§ **Work instructions**
Among the entries below, one stretch runs from the line that contains "Definition Delete (c" through the line that contains "else match st_getOk (store c) systemID with". Repeat that stretch exactly, ends included, and only that.

§ **Collected data entries**
▼

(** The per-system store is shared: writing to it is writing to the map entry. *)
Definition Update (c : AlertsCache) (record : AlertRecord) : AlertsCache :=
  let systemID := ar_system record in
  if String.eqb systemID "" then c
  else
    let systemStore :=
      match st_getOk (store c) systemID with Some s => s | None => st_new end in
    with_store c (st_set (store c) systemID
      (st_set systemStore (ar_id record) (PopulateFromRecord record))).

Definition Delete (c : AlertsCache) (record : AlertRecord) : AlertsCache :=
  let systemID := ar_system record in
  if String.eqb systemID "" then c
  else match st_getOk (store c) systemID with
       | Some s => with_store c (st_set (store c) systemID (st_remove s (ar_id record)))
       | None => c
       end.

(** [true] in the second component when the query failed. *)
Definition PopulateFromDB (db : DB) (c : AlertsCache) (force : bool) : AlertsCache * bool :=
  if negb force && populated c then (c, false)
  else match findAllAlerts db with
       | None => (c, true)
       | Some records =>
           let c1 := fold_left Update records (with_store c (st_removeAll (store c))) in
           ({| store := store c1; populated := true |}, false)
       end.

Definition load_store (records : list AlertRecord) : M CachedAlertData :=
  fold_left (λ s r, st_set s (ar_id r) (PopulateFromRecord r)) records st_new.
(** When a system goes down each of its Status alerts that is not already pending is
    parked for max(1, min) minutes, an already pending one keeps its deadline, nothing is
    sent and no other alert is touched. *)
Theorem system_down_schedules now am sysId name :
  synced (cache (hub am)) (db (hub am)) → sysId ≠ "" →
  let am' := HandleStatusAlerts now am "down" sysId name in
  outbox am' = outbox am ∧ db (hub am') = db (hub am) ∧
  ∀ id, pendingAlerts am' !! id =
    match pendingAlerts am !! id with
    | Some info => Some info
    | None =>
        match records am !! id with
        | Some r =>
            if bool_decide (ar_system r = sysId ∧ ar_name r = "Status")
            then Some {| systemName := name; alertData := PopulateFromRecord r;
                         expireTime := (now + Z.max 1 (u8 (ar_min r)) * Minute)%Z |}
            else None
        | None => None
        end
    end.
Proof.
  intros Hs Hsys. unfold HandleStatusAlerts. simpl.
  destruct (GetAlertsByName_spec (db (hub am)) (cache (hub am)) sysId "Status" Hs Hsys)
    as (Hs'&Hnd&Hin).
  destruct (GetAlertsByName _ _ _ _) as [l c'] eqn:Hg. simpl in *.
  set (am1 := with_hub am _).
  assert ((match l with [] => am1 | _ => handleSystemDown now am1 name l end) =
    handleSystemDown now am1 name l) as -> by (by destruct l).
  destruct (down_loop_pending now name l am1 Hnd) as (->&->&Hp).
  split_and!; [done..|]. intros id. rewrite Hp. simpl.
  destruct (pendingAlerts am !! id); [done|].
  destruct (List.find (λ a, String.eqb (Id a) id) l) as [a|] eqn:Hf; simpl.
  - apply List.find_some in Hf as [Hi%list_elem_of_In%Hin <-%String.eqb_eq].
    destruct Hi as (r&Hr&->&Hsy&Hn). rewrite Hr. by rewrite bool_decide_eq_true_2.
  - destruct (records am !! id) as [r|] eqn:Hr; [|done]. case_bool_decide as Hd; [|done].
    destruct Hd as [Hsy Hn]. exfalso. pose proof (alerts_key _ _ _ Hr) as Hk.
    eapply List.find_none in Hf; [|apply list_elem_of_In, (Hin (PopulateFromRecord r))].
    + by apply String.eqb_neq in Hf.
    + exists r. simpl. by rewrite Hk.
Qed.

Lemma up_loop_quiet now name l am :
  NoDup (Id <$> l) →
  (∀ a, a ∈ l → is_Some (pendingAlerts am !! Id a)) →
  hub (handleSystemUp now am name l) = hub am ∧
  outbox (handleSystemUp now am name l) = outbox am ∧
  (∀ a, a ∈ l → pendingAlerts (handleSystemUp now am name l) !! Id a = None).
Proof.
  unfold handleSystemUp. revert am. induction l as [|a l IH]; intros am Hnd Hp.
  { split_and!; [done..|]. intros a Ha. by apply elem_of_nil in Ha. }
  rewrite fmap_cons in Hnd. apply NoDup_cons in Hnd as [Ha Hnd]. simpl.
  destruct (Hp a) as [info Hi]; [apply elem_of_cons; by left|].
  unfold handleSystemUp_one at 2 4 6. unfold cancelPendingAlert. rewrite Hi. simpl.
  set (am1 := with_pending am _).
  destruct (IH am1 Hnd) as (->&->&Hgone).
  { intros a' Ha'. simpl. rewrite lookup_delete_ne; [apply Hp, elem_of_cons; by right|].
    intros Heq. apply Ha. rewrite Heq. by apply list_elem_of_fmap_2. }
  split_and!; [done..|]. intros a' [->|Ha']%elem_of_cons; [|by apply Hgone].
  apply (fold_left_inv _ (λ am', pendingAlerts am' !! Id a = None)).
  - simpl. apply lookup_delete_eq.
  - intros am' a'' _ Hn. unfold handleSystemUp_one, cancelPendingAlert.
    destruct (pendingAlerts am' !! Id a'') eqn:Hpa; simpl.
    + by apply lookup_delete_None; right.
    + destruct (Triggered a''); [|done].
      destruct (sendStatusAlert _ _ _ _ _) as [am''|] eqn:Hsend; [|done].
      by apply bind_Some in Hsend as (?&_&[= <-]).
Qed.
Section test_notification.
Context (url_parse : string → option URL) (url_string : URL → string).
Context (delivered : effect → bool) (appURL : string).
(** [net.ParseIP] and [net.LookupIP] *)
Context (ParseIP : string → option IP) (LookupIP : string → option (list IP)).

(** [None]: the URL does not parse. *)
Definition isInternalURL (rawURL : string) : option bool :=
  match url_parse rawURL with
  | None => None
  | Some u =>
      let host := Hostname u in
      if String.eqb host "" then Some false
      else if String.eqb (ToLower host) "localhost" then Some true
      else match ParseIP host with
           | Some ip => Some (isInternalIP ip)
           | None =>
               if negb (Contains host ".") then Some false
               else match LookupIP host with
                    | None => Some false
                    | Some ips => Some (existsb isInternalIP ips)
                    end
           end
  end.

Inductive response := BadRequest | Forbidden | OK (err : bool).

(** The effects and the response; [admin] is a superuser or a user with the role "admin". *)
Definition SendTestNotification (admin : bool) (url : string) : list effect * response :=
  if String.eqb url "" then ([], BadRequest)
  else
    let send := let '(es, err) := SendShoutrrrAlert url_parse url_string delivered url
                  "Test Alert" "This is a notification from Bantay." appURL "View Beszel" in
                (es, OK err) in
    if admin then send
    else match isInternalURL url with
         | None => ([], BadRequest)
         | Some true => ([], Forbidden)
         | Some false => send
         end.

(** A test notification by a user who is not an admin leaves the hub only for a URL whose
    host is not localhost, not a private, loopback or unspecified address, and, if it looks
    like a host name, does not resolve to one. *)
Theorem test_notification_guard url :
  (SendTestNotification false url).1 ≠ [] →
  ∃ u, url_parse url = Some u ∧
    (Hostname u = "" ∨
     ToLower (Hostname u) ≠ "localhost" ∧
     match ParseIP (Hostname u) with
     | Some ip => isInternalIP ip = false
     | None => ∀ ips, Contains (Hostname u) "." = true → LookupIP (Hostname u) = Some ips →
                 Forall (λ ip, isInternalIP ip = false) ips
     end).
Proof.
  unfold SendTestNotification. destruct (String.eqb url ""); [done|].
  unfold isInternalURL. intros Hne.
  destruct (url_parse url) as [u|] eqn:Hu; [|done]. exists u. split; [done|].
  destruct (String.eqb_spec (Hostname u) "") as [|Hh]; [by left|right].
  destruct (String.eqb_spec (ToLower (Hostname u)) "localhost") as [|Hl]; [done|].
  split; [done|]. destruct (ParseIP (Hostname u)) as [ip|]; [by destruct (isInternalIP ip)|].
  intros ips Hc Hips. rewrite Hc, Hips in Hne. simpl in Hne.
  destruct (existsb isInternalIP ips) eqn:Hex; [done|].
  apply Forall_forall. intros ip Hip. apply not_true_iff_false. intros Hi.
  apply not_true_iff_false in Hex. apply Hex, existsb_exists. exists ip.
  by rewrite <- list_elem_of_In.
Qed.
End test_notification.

▲

§ **Reply to the exercise**
Definition Delete (c : AlertsCache) (record : AlertRecord) : AlertsCache :=
  let systemID := ar_system record in
  if String.eqb systemID "" then c
  else match st_getOk (store c) systemID with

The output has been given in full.